CRÔNICAS DE VIAGEM - #EP02 - BRASÍLIA: A CIDADE INJUSTIÇADA

12-01-2022 20:06

Nós, brasileiros, temos a tendência de virarmos o pescoço quando ouvimos o nome Brasília. O nome já traz em si uma carga semântica pesada, sempre associado ao “mundo da política”. Afinal de contas, Brasília é a CAPITAL FEDERAL. O centro político da REPÚBLICA (Vai saber o que isso representa...). Em suma, carregamos, com raríssimas exceções, um certo “ranço” (Uma palavra muito usada atualmente e com inúmeros significados) desta cidade e resumimos tudo relacionado a ela à palavra POLÍTICA.

Brasília foi idealizada e construída para ser aquilo que ela é, a capital do país, o distrito da federação. Porém, ela não é somente isso. Confesso que, enquanto cidadão e professor de sociologia e política, Brasília sempre me despertou duas sensações: deslumbre, pelo marco modernizador (urbanístico e arquitetônico) que ela expressa para o país; e repulsa, por todo o processo desumanizante que acarretou o sonho modernista de JK. Essas duas sensações estavam comigo na bagagem, se juntando a uma terceira, descoberta durante a viagem: a ADMIRAÇÃO.
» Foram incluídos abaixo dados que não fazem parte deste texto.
Definition supportsCapability (b : resolvedBinding) (capability : Capability) : bool :=
  bool_decide (capability ∈ b_Capabilities (rb_binding b)).

Definition ref_text (ref : ResourceTypeRef) : list arg :=
  [ArgS (ref_Name ref); ArgS (ref_Version ref)].

(** The loop over the capabilities, with those already seen. *)
Fixpoint checkBindingCapabilities (seen capabilities : list Capability) : outcome unit :=
  match capabilities with
  | [] => Ok tt
  | capability :: rest =>
      fail_if (capability <>? CapabilityCreate) && (capability <>? CapabilityUpdate) &&
              (capability <>? CapabilityDelete)
        with Errorf "unsupported XR binding capability" [] ;;
      fail_if bool_decide (capability ∈ seen)
        with Errorf "XR binding capability is duplicated" [] ;;
      checkBindingCapabilities (capability :: seen) rest
  end.

(** The loop over the readiness rules, with the types already seen. *)
Fixpoint checkRules (ref : ResourceTypeRef) (seen : list string) (rules : list ConditionRule)
    : outcome unit :=
  match rules with
  | [] => Ok tt
  | rule :: rest =>
      fail_if blank (rule_Type rule)
        with Errorf "XR binding %s/%s readiness condition type is required" (ref_text ref) ;;
      fail_if bool_decide (rule_Type rule ∈ seen)
        with Errorf "XR binding %s/%s readiness condition type is duplicated" (ref_text ref) ;;
      checkRules ref (rule_Type rule :: seen) rest
  end.

(** The loop over the output mappings: those registered so far. *)
Fixpoint registerMappings (registered : gmap string OutputMapping)
    (mappings : list OutputMapping) : outcome (gmap string OutputMapping) :=
  match mappings with
  | [] => Ok registered
  | mapping :: rest =>
      fail_if blank (map_Ref mapping) || bool_decide (map_StatusPath mapping = [])
        with Errorf "XR output mapping identity and status path are required" [] ;;
      fail_if bool_decide (is_Some (registered !! map_Ref mapping))
        with Errorf "XR output mapping identity is duplicated" [] ;;
      fail_if (map_CompatibleSourceMappingRef mapping <>? "") &&
              (map_CompatibleSourceMappingRef mapping =? map_Ref mapping)
        with Errorf "compatible XR output source mapping identity is invalid" [] ;;
      registerMappings (<[map_Ref mapping := mapping]> registered) rest
  end.

Definition validateOutputMappings (binding : Binding) : outcome (gmap string OutputMapping) :=
  let current := TrimSpace (b_CurrentOutputMappingRef binding) in
  if bool_decide (b_OutputMappings binding = []) then
    fail_if current <>? "" with Errorf "current XR output mapping is not registered" [] ;;
    Ok ∅
  else
    fail_if current =? "" with Errorf "current XR output mapping identity is required" [] ;;
    registered ← registerMappings ∅ (b_OutputMappings binding);
    fail_if negb (bool_decide (is_Some (registered !! current)))
      with Errorf "current XR output mapping is not registered" [] ;;
    Ok registered.

Definition resolveBinding (binding : Binding) : outcome resolvedBinding :=
  let ref := b_ResourceType binding in
  let target := b_Target binding in
  fail_if blank (ref_Name ref) || blank (ref_Version ref)
    with Errorf "XR binding resource type reference is required" [] ;;
  fail_if bool_decide (b_Capabilities binding = [])
    with Errorf "XR binding %s/%s capabilities are required" (ref_text ref) ;;
  checkBindingCapabilities [] (b_Capabilities binding) ≫= λ _,
  fail_if blank (gvk_Group target) || blank (gvk_Version target) || blank (gvk_Kind target)
    with Errorf "XR binding %s/%s must declare a complete group/version/kind" (ref_text ref) ;;
  fail_if negb (pluralPattern (b_Plural binding))
    with Errorf "XR binding %s/%s plural is invalid" (ref_text ref) ;;
  fail_if negb (namespacePattern (b_Namespace binding)) ||
          Nat.ltb maxNamespaceLength (String.length (b_Namespace binding))
    with Errorf "XR binding %s/%s namespace is not a valid DNS label" (ref_text ref) ;;
  fail_if b_NamingVersion binding <>? NamingVersionV1
    with Errorf "XR binding %s/%s naming version %q is unsupported"
           (ref_text ref ++ [ArgS (b_NamingVersion binding)])%list ;;
  fail_if match b_EncodeInput binding with None => true | Some _ => false end
    with Errorf "XR binding %s/%s input encoder is required" (ref_text ref) ;;
  let rules := default DefaultConditionRules (b_Readiness binding) in
  fail_if bool_decide (length rules = 0%nat)
    with Errorf "XR binding %s/%s must require at least one readiness condition" (ref_text ref) ;;
  checkRules ref [] rules ≫= λ _,
  fail_if negb (existsb rule_Required rules)
    with Errorf "XR binding %s/%s readiness rule set requires at least one required condition"
           (ref_text ref) ;;
  fail_if existsb blank (b_TerminalSyncedReasons binding)
    with Errorf "XR binding terminal reconciliation reasons must not be empty" [] ;;
  outputs ← validateOutputMappings binding;
  Ok {| rb_binding := binding;
        rb_gvr := {| gvr_Group := gvk_Group target; gvr_Version := gvk_Version target;
                     gvr_Resource := b_Plural binding |};
        rb_kind := gvk_Kind target; rb_namespace := b_Namespace binding;
        rb_readiness := rules; rb_terminalReasons := b_TerminalSyncedReasons binding;
        rb_outputs := outputs |}.

(** The bindings of a configuration by resource type. *)
Fixpoint lookupBinding (bindings : list (ResourceTypeRef * resolvedBinding))
    (ref : ResourceTypeRef) : option resolvedBinding :=
  match bindings with
  | [] => None
  | (r, b) :: rest => if r =? ref then Some b else lookupBinding rest ref
  end.

Fixpoint resolveBindings (resolved : list (ResourceTypeRef * resolvedBinding))
    (bindings : list Binding) : outcome (list (ResourceTypeRef * resolvedBinding)) :=
  match bindings with
  | [] => Ok resolved
  | binding :: rest =>
      b ← resolveBinding binding;
      fail_if non_nil (lookupBinding resolved (b_ResourceType binding)) (λ _, true)
        with Errorf "duplicate XR binding for resource type %s/%s"
               (ref_text (b_ResourceType binding)) ;;
      resolveBindings (resolved ++ [(b_ResourceType binding, b)])%list rest
  end.

(** The code counts the required rules one by one; they are all there. *)
Definition Config_resolve (identity : string) (bindings : list Binding)
    : outcome (list (ResourceTypeRef * resolvedBinding)) :=
  fail_if blank identity with Errorf "configuration identity is required" [] ;;
  fail_if bool_decide (bindings = []) with Errorf "at least one XR binding is required" [] ;;
  resolveBindings [] bindings.

(** The provisioner, with what [newProvisioner] establishes. *)
Record XProvisioner := {
  xp_identity : string;
  xp_bindings : list (ResourceTypeRef * resolvedBinding) }.

Definition newProvisioner (identity : string) (bindings : list Binding) : outcome XProvisioner :=
  resolved ← Config_resolve identity bindings;
  fail_if bool_decide (resolved = [])
    with Errorf "crossplane configuration is incomplete" [] ;;
  Ok {| xp_identity := identity; xp_bindings := resolved |}.

(** [Capabilities]: every supported pair, sorted. *)
Definition capabilityKey (c : ResourceTypeRef * Capability) : string :=
  ref_Name c.1 +:+ NUL +:+ ref_Version c.1 +:+ NUL +:+ c.2.

Definition Capabilities (p : XProvisioner) : list (ResourceTypeRef * Capability) :=
  sort_by capabilityKey string_le
    (concat (map (λ rb, map (pair rb.1) (b_Capabilities (rb_binding rb.2))) (xp_bindings p))).

Definition OutputMappingRef (p : XProvisioner) (resourceType : ResourceTypeRef)
    (capability : Capability) : string :=
  match lookupBinding (xp_bindings p) resourceType with
  | Some binding =>
      if (capability =? CapabilityDelete) || negb (supportsCapability binding capability) then ""
      else b_CurrentOutputMappingRef (rb_binding binding)
  | None => ""
  end.

Definition SelectOutputRecoveryMapping (p : XProvisioner) (resourceType : ResourceTypeRef)
    (capability : Capability) (sourceMappingRef : string) : option string :=
  match lookupBinding (xp_bindings p) resourceType with
  | Some binding =>
      if (sourceMappingRef =? "") || (capability =? CapabilityDelete) ||
         negb (supportsCapability binding capability) then None
      else map_Ref <$> head (filter
             (λ m, (map_Ref m <>? sourceMappingRef) &&
                   (map_CompatibleSourceMappingRef m =? sourceMappingRef) = true)
             (b_OutputMappings (rb_binding binding)))
  | None => None
  end.

(** ** Names and metadata *)

Definition labelManagedBy : string := "app.kubernetes.io/managed-by".
Definition labelPlatform : string := "liftr.io/platform".
Definition annotationResourceID : string := "liftr.io/resource-id".
Definition annotationResourceType : string := "liftr.io/resource-type".
Definition annotationTargetGenerationKey : string := "liftr.io/target-generation".
Definition annotationOperationID : string := "liftr.io/operation-id".
Definition managedByValue : string := "liftr".

Record identityMetadata := {
  im_platformDigest : string;
  im_resourceID : ResourceID;
  im_resourceType : ResourceTypeRef }.

Definition resourceTypeAnnotation (ref : ResourceTypeRef) : string :=
  ref_Name ref +:+ "/" +:+ ref_Version ref.

(** [stamp]: labels and annotations of the metadata that is there; the code
    attaches a missing one to nothing. *)
Definition stamp (i : identityMetadata) (object : document) : document :=
  match as_map (field "metadata" object) with
  | None => object
  | Some metadata =>
      let labels := put_field labelPlatform (VString (im_platformDigest i))
        (put_field labelManagedBy (VString managedByValue) (childMap metadata "labels")) in
      let metadata := put_field "labels" (VMap labels) metadata in
      let annotations := put_field annotationResourceType
          (VString (resourceTypeAnnotation (im_resourceType i)))
        (put_field annotationResourceID (VString (im_resourceID i))
          (childMap metadata "annotations")) in
      put_field "metadata" (VMap (put_field "annotations" (VMap annotations) metadata)) object
  end.

Definition is_text (v : option string) (expected : string) : bool :=
  non_nil v (λ s, s =? expected).

Definition verify (i : identityMetadata) (object : Object) : bool :=
  is_text (LabelString object labelManagedBy) managedByValue &&
  is_text (LabelString object labelPlatform) (im_platformDigest i) &&
  is_text (AnnotationString object annotationResourceID) (im_resourceID i) &&
  is_text (AnnotationString object annotationResourceType)
    (resourceTypeAnnotation (im_resourceType i)).

Definition stampOperationCorrelation (operationID : OperationID) (targetGeneration : uint64)
    (object : document) : document :=
  let metadata := childMap object "metadata" in
  let annotations := put_field annotationTargetGenerationKey
      (VString (FormatUint targetGeneration))
    (put_field annotationOperationID (VString operationID) (childMap metadata "annotations")) in
  put_field "metadata" (VMap (put_field "annotations" (VMap annotations) metadata)) object.

Definition annotationTargetGeneration (object : Object) : option uint64 :=
  match AnnotationString object annotationTargetGenerationKey with
  | Some text => match ParseUint text 64 with Ok n => Some n | _ => None end
  | None => None
  end.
Admiração pelas paisagens do cerrado brasileiro. Admiração pela estrutura urbanística do “plano piloto”, idealizada por Lúcio Costa e todas as dificuldades que ela acarreta para os não-moradores e, também, para os moradores, conforme disse-me um senhor, ao perceber a minha dificuldade em me localizar na cidade: “Moço, estou há trinta anos aqui e não sei ainda como funciona esse lance de “asas” (norte e sul) e as “quadras”. Admiração pela população brasiliense viver a sua vida cotidiana, lutando pelo “pão de cada dia”, e, literalmente, “nem aí” para a tal da ESPLANADA DOS TRÊS PODERES (poderes executivo, legislativo e judiciário).

Também tiveram momentos nos quais a repulsa veio à tona. Brasília é uma cidade de migrantes. Migrantes que saíram de diversos cantos do Brasil, na década de 1950, e, se localizando no “Núcleo bandeirante” (O nome do bairro não foi à toa.), deram suas vidas desbravando o cerrado goiano, construindo e realizando o sonho de “integração nacional” do presidente Juscelino Kubitschek. São os chamados CANDANGOS, moradores das cidades-satélites (Cidades que giram em torno do “astro terreno”, plano piloto), tidos muitas vezes como invasores, pelos moradores do plano piloto e que não possuem, em suas cidades, transporte coletivo, arriscando suas vidas em vans clandestinas, ou fazendo o trajeto diário das cidades-satélites até o plano piloto de bicicleta. Além de repulsivo, isso é revoltante!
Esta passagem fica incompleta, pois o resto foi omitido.